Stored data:
▬▬▬

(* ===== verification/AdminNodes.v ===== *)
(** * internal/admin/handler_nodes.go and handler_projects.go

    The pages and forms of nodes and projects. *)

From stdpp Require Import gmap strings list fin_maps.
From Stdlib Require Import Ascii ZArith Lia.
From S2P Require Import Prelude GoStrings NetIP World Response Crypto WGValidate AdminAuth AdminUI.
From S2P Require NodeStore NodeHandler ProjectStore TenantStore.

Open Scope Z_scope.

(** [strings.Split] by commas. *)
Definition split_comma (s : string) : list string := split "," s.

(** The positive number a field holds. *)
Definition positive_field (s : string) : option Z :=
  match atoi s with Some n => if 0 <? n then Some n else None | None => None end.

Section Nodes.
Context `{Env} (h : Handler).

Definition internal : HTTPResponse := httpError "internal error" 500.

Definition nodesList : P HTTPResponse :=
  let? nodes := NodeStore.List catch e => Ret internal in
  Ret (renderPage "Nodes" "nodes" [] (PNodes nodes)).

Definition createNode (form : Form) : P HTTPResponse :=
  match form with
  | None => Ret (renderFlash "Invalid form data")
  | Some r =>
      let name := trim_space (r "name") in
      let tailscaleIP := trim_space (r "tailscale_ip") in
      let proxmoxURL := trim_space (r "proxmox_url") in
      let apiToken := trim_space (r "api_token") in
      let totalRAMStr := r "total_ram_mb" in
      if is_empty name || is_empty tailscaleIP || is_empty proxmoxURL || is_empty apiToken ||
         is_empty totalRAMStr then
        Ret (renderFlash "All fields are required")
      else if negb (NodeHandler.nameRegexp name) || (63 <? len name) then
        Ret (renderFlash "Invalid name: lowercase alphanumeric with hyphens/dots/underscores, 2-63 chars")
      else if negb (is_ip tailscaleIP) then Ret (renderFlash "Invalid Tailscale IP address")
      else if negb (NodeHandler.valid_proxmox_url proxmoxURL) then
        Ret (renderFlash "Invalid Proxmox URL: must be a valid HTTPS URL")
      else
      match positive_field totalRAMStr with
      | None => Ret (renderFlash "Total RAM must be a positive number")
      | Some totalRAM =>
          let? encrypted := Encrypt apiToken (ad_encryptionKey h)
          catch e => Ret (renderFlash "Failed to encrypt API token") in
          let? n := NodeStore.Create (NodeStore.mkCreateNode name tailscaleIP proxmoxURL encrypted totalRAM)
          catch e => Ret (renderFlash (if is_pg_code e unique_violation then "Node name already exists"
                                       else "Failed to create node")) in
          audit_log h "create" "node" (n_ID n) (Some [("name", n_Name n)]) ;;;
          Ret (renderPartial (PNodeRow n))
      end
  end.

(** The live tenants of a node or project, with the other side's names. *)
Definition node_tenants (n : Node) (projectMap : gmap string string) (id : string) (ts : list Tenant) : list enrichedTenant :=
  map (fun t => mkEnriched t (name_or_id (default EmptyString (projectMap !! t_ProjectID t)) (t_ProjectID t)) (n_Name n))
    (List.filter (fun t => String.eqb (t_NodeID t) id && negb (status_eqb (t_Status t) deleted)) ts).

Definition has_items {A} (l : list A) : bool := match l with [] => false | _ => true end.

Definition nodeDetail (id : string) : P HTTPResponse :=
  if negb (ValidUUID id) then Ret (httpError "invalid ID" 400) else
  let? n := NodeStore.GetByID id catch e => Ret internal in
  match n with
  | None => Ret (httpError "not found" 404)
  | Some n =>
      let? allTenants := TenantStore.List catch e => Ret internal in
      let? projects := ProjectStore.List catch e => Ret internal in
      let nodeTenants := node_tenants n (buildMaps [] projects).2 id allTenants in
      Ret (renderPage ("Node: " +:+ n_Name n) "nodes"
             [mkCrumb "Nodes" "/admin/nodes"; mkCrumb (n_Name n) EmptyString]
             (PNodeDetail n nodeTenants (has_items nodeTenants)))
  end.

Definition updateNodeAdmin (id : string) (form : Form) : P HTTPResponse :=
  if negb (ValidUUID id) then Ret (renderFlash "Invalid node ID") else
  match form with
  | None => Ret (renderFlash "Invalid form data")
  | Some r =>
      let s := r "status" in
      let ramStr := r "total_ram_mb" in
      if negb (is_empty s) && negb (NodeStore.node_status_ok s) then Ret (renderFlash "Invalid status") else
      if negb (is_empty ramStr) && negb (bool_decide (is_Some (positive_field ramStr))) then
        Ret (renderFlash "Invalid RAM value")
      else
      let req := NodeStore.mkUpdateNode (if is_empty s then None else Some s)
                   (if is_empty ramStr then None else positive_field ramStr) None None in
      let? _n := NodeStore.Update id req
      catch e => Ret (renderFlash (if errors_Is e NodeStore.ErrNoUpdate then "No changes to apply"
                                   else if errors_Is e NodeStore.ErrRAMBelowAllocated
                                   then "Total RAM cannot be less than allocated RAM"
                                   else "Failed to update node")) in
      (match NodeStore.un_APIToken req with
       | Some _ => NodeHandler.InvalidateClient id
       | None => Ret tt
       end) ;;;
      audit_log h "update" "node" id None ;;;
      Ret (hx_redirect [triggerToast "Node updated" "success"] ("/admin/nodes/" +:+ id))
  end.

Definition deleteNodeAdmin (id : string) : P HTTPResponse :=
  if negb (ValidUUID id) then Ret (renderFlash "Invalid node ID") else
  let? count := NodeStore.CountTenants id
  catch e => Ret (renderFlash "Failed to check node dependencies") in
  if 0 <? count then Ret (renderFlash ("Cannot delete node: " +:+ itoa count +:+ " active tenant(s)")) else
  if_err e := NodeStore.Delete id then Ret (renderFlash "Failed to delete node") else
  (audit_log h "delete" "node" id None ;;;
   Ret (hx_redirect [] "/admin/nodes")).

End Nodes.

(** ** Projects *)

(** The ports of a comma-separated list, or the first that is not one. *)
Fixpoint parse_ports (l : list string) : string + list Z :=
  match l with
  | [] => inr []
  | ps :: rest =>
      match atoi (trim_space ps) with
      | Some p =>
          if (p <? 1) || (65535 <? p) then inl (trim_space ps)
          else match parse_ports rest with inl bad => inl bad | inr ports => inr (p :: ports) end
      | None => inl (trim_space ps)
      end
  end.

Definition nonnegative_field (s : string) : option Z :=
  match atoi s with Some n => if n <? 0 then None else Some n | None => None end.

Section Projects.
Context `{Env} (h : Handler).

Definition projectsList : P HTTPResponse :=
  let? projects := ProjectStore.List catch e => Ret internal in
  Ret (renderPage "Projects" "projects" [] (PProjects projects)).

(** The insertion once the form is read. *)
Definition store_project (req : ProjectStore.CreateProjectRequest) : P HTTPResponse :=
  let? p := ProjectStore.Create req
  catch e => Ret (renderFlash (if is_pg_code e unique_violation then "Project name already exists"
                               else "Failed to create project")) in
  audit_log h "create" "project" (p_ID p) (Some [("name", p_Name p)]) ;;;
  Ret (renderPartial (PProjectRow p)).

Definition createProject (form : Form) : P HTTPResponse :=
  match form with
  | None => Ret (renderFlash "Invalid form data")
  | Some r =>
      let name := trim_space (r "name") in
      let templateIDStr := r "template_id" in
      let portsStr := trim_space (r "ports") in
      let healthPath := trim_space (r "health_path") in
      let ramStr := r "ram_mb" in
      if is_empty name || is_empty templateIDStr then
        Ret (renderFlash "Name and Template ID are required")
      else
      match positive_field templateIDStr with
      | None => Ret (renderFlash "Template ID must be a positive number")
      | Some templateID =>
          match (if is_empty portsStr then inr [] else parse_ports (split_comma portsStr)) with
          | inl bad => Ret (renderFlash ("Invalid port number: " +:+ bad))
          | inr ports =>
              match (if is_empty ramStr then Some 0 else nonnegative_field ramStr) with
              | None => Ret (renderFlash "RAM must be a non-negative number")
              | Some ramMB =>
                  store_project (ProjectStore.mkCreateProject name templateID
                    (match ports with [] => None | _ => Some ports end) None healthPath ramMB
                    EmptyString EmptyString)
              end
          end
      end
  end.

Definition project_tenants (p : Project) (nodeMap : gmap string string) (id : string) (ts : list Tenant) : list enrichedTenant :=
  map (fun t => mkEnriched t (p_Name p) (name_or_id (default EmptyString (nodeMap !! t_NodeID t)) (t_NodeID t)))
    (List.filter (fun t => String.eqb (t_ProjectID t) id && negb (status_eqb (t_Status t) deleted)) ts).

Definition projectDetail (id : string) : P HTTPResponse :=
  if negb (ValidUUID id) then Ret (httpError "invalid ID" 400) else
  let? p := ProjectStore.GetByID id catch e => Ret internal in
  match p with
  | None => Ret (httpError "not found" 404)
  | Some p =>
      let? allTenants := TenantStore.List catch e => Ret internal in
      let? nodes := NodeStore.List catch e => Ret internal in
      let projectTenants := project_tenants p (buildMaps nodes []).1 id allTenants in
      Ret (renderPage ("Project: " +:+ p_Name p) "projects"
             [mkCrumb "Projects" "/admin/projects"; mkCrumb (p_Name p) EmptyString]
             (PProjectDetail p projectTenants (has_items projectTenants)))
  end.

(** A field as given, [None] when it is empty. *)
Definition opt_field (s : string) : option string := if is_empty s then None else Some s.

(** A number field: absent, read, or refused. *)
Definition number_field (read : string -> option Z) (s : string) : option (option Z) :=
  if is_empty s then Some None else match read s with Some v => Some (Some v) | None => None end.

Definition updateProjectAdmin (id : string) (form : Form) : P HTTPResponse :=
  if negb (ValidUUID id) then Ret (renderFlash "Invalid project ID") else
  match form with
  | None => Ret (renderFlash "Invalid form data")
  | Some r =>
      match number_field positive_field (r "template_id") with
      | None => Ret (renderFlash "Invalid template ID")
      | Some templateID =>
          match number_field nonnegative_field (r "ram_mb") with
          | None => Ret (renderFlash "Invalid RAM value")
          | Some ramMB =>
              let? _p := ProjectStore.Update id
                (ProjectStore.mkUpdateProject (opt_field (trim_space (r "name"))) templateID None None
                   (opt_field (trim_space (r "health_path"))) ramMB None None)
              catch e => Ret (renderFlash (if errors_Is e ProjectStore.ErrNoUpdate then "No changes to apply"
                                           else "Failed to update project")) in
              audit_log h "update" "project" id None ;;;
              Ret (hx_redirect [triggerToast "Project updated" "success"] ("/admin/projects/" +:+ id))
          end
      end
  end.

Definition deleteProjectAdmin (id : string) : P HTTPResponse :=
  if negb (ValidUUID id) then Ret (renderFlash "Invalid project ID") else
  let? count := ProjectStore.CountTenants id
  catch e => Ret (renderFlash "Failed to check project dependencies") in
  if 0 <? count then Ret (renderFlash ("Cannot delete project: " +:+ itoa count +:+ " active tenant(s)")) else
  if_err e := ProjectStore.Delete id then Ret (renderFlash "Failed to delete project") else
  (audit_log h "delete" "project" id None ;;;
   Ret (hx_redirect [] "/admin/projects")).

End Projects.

▬▬▬

** ASSIGNMENT **
Whenever a line in the records above contains the string "allTenants", copy that line.

** EXPECTED OUTPUT **
      let? allTenants := TenantStore.List catch e => Ret internal in
      let nodeTenants := node_tenants n (buildMaps [] projects).2 id allTenants in
      let? allTenants := TenantStore.List catch e => Ret internal in
      let projectTenants := project_tenants p (buildMaps nodes []).1 id allTenants in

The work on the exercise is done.